In January 2008, commissioned by the NCCTHB, Mediana Agency conducted a quantitative sociological survey among 1,502 people of more than 18 years of age on the topic of Public Opinion and Public Attitudes to Trafficking in Human Beings. Although the Bulgarian society attaches negative connotations to human trafficking, one in four people is not clear about what it means. In one of the risk groups, that of young people with low education, this share is 45%. At the same time, one in seven young people in Bulgaria is a potential victim of trafficking – 13% state that they have plans to move abroad in the next 2 – 3 years. Moreover, most Bulgarians define as trafficking in human beings the cases in which the victims suffer damages (forced prostitution, forced “bondage” of illegal workers and failure to receive the remuneration agreed, etc.). When, however, the people trafficked do not suffer damages, the public opinion does not consider this trafficking. Two-thirds of the people (more than 70% among the young people) do not see anything wrong in someone becoming an “illegal” worker abroad.

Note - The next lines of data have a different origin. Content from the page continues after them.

(* ===== verification/AssocFrame.v ===== *)
(** * What the data path leaves alone ([src/association/mod.rs])

    Most methods touch neither the state machine nor the congestion window.
    [quiet] lists the fields they leave unchanged, [silent] adds the receiver's
    cumulative TSN and queue, which only receiving changes; the lemmas below say so
    method by method, from the leaves of the call graph up. *)

From stdpp Require Import base list gmap numbers strings sets.
From Stdlib Require Import ZArith Lia ZifyBool.
From S2P Require Import Prelude Bytes Util Params Chunks Packet PayloadQueue PendingQueue OutboundQueue.
From S2P Require Import ReassemblyQueue Shared Stream Monad Timer Config Association AssocReset AssocRecv AssocSend AssocControl.

Record quiet (a a' : Association) : Prop := mk_quiet {
  q_state : state a' = state a;
  q_mtu : mtu a' = mtu a;
  q_cwnd : cwnd a' = cwnd a;
  q_ssthresh : ssthresh a' = ssthresh a;
  q_handshake : handshake_completed a' = handshake_completed a;
  q_peer_tag : peer_verification_tag a' = peer_verification_tag a;
  q_my_tag : my_verification_tag a' = my_verification_tag a;
  q_cookie : my_cookie a' = my_cookie a;
  q_length : inflight_queue_length a' = inflight_queue_length a;
}.

#[export] Instance quiet_refl : Reflexive quiet.
Proof. done. Qed.
#[export] Instance quiet_trans : Transitive quiet.
Proof. intros ??? [] []. constructor; congruence. Qed.

(** Most methods do not touch the receiver's cumulative TSN and its queue of TSNs either. *)
Record silent (a a' : Association) : Prop := mk_silent {
  si_quiet : quiet a a';
  si_peer_last_tsn : peer_last_tsn a' = peer_last_tsn a;
  si_payload_queue : payload_queue a' = payload_queue a;
}.

#[export] Instance silent_refl : Reflexive silent.
Proof. done. Qed.
#[export] Instance silent_trans : Transitive silent.
Proof. intros ??? [] []. constructor; [by etrans|congruence..]. Qed.

Lemma silent_quiet {A} (m : AM A) : preserves silent m → preserves quiet m.
Proof. intros Hm a. eapply holds_mono; [apply Hm|intros ??; apply si_quiet..]. Qed.
#[export] Hint Resolve silent_quiet : quiet.

(** Updates of other fields. *)
#[export] Hint Extern 5 (quiet _ _) => (constructor; reflexivity) : quiet.
#[export] Hint Extern 5 (silent _ _) => (constructor; [constructor|..]; reflexivity) : quiet.

Ltac quiet :=
  intros; repeat match goal with |- preserves _ ?m => progress (preserves; try reflexivity) end;
  try solve [repeat case_match; constructor; try constructor; reflexivity].

Section Frames.
Context {I : MapIter}.

Lemma push_event_silent e : preserves silent (push_event e).
Proof. unfold push_event. quiet. Qed.
#[local] Hint Resolve push_event_silent : quiet.

Lemma with_timers_silent f : preserves silent (with_timers f).
Proof. unfold with_timers. quiet. Qed.
#[local] Hint Resolve with_timers_silent : quiet.

Lemma start_timer_silent t now : preserves silent (start_timer t now).
Proof. unfold start_timer. quiet. Qed.
#[local] Hint Resolve start_timer_silent : quiet.

Lemma restart_timer_if_stale_silent t now : preserves silent (restart_timer_if_stale t now).
Proof. unfold restart_timer_if_stale. quiet. Qed.
#[local] Hint Resolve restart_timer_if_stale_silent : quiet.

Lemma stop_timer_silent t : preserves silent (stop_timer t).
Proof. unfold stop_timer. quiet. Qed.
#[local] Hint Resolve stop_timer_silent : quiet.

Lemma send_init_silent : preserves silent (send_init).
Proof. unfold send_init. quiet. Qed.
#[local] Hint Resolve send_init_silent : quiet.

Lemma send_cookie_echo_silent : preserves silent (send_cookie_echo).
Proof. unfold send_cookie_echo. quiet. Qed.
#[local] Hint Resolve send_cookie_echo_silent : quiet.

Lemma refresh_unsent_reconfig_silent rsn : preserves silent (refresh_unsent_reconfig rsn).
Proof. unfold refresh_unsent_reconfig. quiet. Qed.
#[local] Hint Resolve refresh_unsent_reconfig_silent : quiet.

Lemma queue_stream_finished_silent id b : preserves silent (queue_stream_finished id b).
Proof. unfold queue_stream_finished. quiet. Qed.
#[local] Hint Resolve queue_stream_finished_silent : quiet.

Lemma remove_stream_silent id : preserves silent (remove_stream id).
Proof. unfold remove_stream. quiet. Qed.
#[local] Hint Resolve remove_stream_silent : quiet.

Lemma unregister_stream_silent id b : preserves silent (unregister_stream id b).
Proof. unfold unregister_stream. quiet. Qed.
#[local] Hint Resolve unregister_stream_silent : quiet.

Lemma create_stream_silent id b p : preserves silent (create_stream id b p).
Proof. unfold create_stream. quiet. Qed.
#[local] Hint Resolve create_stream_silent : quiet.

Lemma get_or_create_stream_silent id : preserves silent (get_or_create_stream id).
Proof. unfold get_or_create_stream. quiet. Qed.
#[local] Hint Resolve get_or_create_stream_silent : quiet.

Lemma take_pending_completion_silent id : preserves silent (take_pending_completion id).
Proof. unfold take_pending_completion. quiet. Qed.
#[local] Hint Resolve take_pending_completion_silent : quiet.

Lemma emit_reset_complete_silent l : preserves silent (emit_reset_complete l).
Proof. unfold emit_reset_complete. quiet. Qed.
#[local] Hint Resolve emit_reset_complete_silent : quiet.

Lemma emit_reset_failed_silent l r : preserves silent (emit_reset_failed l r).
Proof. unfold emit_reset_failed. quiet. Qed.
#[local] Hint Resolve emit_reset_failed_silent : quiet.

Lemma finish_reconfig_silent rsn o : preserves silent (finish_reconfig rsn o).
Proof. unfold finish_reconfig. quiet. Qed.
#[local] Hint Resolve finish_reconfig_silent : quiet.

Lemma prune_deferred_reset_data_for_forward_tsn_silent id b k : preserves silent (prune_deferred_reset_data_for_forward_tsn id b k).
Proof. unfold prune_deferred_reset_data_for_forward_tsn. quiet. Qed.
#[local] Hint Resolve prune_deferred_reset_data_for_forward_tsn_silent : quiet.

Lemma apply_or_defer_ordered_forward_tsn_silent id n t : preserves silent (apply_or_defer_ordered_forward_tsn id n t).
Proof. unfold apply_or_defer_ordered_forward_tsn. quiet. Qed.
#[local] Hint Resolve apply_or_defer_ordered_forward_tsn_silent : quiet.

Lemma apply_or_defer_unordered_forward_tsn_silent id t : preserves silent (apply_or_defer_unordered_forward_tsn id t).
Proof. unfold apply_or_defer_unordered_forward_tsn. quiet. Qed.
#[local] Hint Resolve apply_or_defer_unordered_forward_tsn_silent : quiet.

Lemma apply_unordered_forward_tsn_to_current_streams_silent t : preserves silent (apply_unordered_forward_tsn_to_current_streams t).
Proof. unfold apply_unordered_forward_tsn_to_current_streams. quiet. Qed.
#[local] Hint Resolve apply_unordered_forward_tsn_to_current_streams_silent : quiet.

Lemma apply_deferred_forward_tsns_silent id : preserves silent (apply_deferred_forward_tsns id).
Proof. unfold apply_deferred_forward_tsns. quiet. Qed.
#[local] Hint Resolve apply_deferred_forward_tsns_silent : quiet.

Lemma discard_deferred_forward_tsns_through_silent id b : preserves silent (discard_deferred_forward_tsns_through id b).
Proof. unfold discard_deferred_forward_tsns_through. quiet. Qed.
#[local] Hint Resolve discard_deferred_forward_tsns_through_silent : quiet.

Lemma deliver_deferred_reset_data_silent d : preserves silent (deliver_deferred_reset_data d).
Proof. unfold deliver_deferred_reset_data. quiet. Qed.
#[local] Hint Resolve deliver_deferred_reset_data_silent : quiet.

Lemma deliver_and_forget_silent d : preserves silent (deliver_and_forget d).
Proof. unfold deliver_and_forget. quiet. Qed.
#[local] Hint Resolve deliver_and_forget_silent : quiet.

Lemma release_deferred_generation_data_silent id b b2 : preserves silent (release_deferred_generation_data id b b2).
Proof. unfold release_deferred_generation_data. quiet. Qed.
#[local] Hint Resolve release_deferred_generation_data_silent : quiet.

Lemma release_deferred_reset_data_silent : preserves silent (release_deferred_reset_data).
Proof. unfold release_deferred_reset_data. quiet. Qed.
#[local] Hint Resolve release_deferred_reset_data_silent : quiet.

Lemma close_generation_silent id b : preserves silent (close_generation id b).
Proof. unfold close_generation. quiet. Qed.
#[local] Hint Resolve close_generation_silent : quiet.

Lemma retire_stream_silent id t : preserves silent (retire_stream id t).
Proof. unfold retire_stream. quiet. Qed.
#[local] Hint Resolve retire_stream_silent : quiet.

Lemma inherit_stream_state_silent id st : preserves silent (inherit_stream_state id st).
Proof. unfold inherit_stream_state. quiet. Qed.
#[local] Hint Resolve inherit_stream_state_silent : quiet.

Lemma finish_retiring_loop_silent fuel id st : preserves silent (finish_retiring_loop fuel id st).
Proof. induction fuel as [|fuel IH]; cbn [finish_retiring_loop]; quiet. Qed.
#[local] Hint Resolve finish_retiring_loop_silent : quiet.

Lemma finish_retiring_stream_silent id : preserves silent (finish_retiring_stream id).
Proof. unfold finish_retiring_stream. quiet. Qed.
#[local] Hint Resolve finish_retiring_stream_silent : quiet.

Lemma discard_retiring_streams_quiet id : preserves quiet (discard_retiring_streams id).
Proof. unfold discard_retiring_streams. quiet. Qed.
#[local] Hint Resolve discard_retiring_streams_quiet : quiet.

Lemma generate_next_rsn_silent : preserves silent (generate_next_rsn).
Proof. unfold generate_next_rsn. quiet. Qed.
#[local] Hint Resolve generate_next_rsn_silent : quiet.

Lemma retire_registered_silent l b : preserves silent (retire_registered l b).
Proof. induction l as [|x l IH]; cbn [retire_registered]; quiet. Qed.
#[local] Hint Resolve retire_registered_silent : quiet.

Lemma queue_reciprocal_silent p l : preserves silent (queue_reciprocal p l).
Proof. unfold queue_reciprocal. quiet. Qed.
#[local] Hint Resolve queue_reciprocal_silent : quiet.

Lemma reset_streams_if_any_silent p b : preserves silent (reset_streams_if_any p b).
Proof. unfold reset_streams_if_any. quiet. Qed.
#[local] Hint Resolve reset_streams_if_any_silent : quiet.

Lemma mark_completed_silent rsn : preserves silent (mark_completed rsn).
Proof. unfold mark_completed. quiet. Qed.
#[local] Hint Resolve mark_completed_silent : quiet.

Lemma reevaluate_requests_silent l : preserves silent (reevaluate_requests l).
Proof. induction l as [|x l IH]; cbn [reevaluate_requests]; quiet. Qed.
#[local] Hint Resolve reevaluate_requests_silent : quiet.

Lemma reevaluate_pending_reset_requests_silent : preserves silent (reevaluate_pending_reset_requests).
Proof. unfold reevaluate_pending_reset_requests. quiet. Qed.
#[local] Hint Resolve reevaluate_pending_reset_requests_silent : quiet.

Lemma handle_reconfig_param_silent p : preserves silent (handle_reconfig_param p).
Proof. unfold handle_reconfig_param. quiet. Qed.
#[local] Hint Resolve handle_reconfig_param_silent : quiet.

Lemma handle_reconfig_silent c : preserves silent (handle_reconfig c).
Proof. unfold handle_reconfig. quiet. Qed.
#[local] Hint Resolve handle_reconfig_silent : quiet.

Lemma advance_peer_last_tsn_quiet fuel : preserves quiet (advance_peer_last_tsn fuel).
Proof. induction fuel as [|fuel IH]; cbn [advance_peer_last_tsn]; quiet. Qed.
#[local] Hint Resolve advance_peer_last_tsn_quiet : quiet.

Lemma handle_peer_last_tsn_and_acknowledgement_quiet b : preserves quiet (handle_peer_last_tsn_and_acknowledgement b).
Proof. unfold handle_peer_last_tsn_and_acknowledgement. quiet. Qed.
#[local] Hint Resolve handle_peer_last_tsn_and_acknowledgement_quiet : quiet.

Lemma admit_data_silent d : preserves silent (admit_data d).
Proof. unfold admit_data. quiet. Qed.
#[local] Hint Resolve admit_data_silent : quiet.

Lemma handle_data_quiet d : preserves quiet (handle_data d).
Proof. unfold handle_data. quiet. Qed.
#[local] Hint Resolve handle_data_quiet : quiet.

Lemma ack_out_of_date_forward_tsn_silent : preserves silent (ack_out_of_date_forward_tsn).
Proof. unfold ack_out_of_date_forward_tsn. quiet. Qed.
#[local] Hint Resolve ack_out_of_date_forward_tsn_silent : quiet.

Lemma handle_forward_tsn_quiet c : preserves quiet (handle_forward_tsn c).
Proof. unfold handle_forward_tsn. quiet. Qed.
#[local] Hint Resolve handle_forward_tsn_quiet : quiet.

Lemma handle_i_forward_tsn_quiet c : preserves quiet (handle_i_forward_tsn c).
Proof. unfold handle_i_forward_tsn. quiet. Qed.
#[local] Hint Resolve handle_i_forward_tsn_quiet : quiet.

Lemma measure_rtt_silent c now : preserves silent (measure_rtt c now).
Proof. unfold measure_rtt. quiet. Qed.
#[local] Hint Resolve measure_rtt_silent : quiet.

Lemma ack_cumulative_silent fuel i cum now m b : preserves silent (ack_cumulative fuel i cum now m b).
Proof. revert i m b; induction fuel as [|fuel IH]; intros; cbn [ack_cumulative]; quiet. Qed.
#[local] Hint Resolve ack_cumulative_silent : quiet.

The effects of these findings for the NCCTHB is that young people do not know that the Commission exists, and they are not clear what its functions are or what it deals with. The associations in this regard are limited to organisations from the non-governmental sector. Only two people had heard about the existence of such a commission and some believed it to be a police department or a nongovernmental organisation.
With respect to the continuation of international cooperation with regards to the traffic of persons, the NCCTHB maintains its membership in the Group of Experts on Action against Trafficking in Human Beings (GRETA) with the Council of Europe Convention on Action against Trafficking in Human Beings. Also of importance is the continued establishment of bilateral contacts and exchange of experience and best practices with similar organisations and state bodies working in the field of combating and preventing 46 trafficking in human beings in Member States of the European Union, the Council of Europe and third countries.
The full 2008 National Report can be downloaded (in English) here: download (extension .pdf)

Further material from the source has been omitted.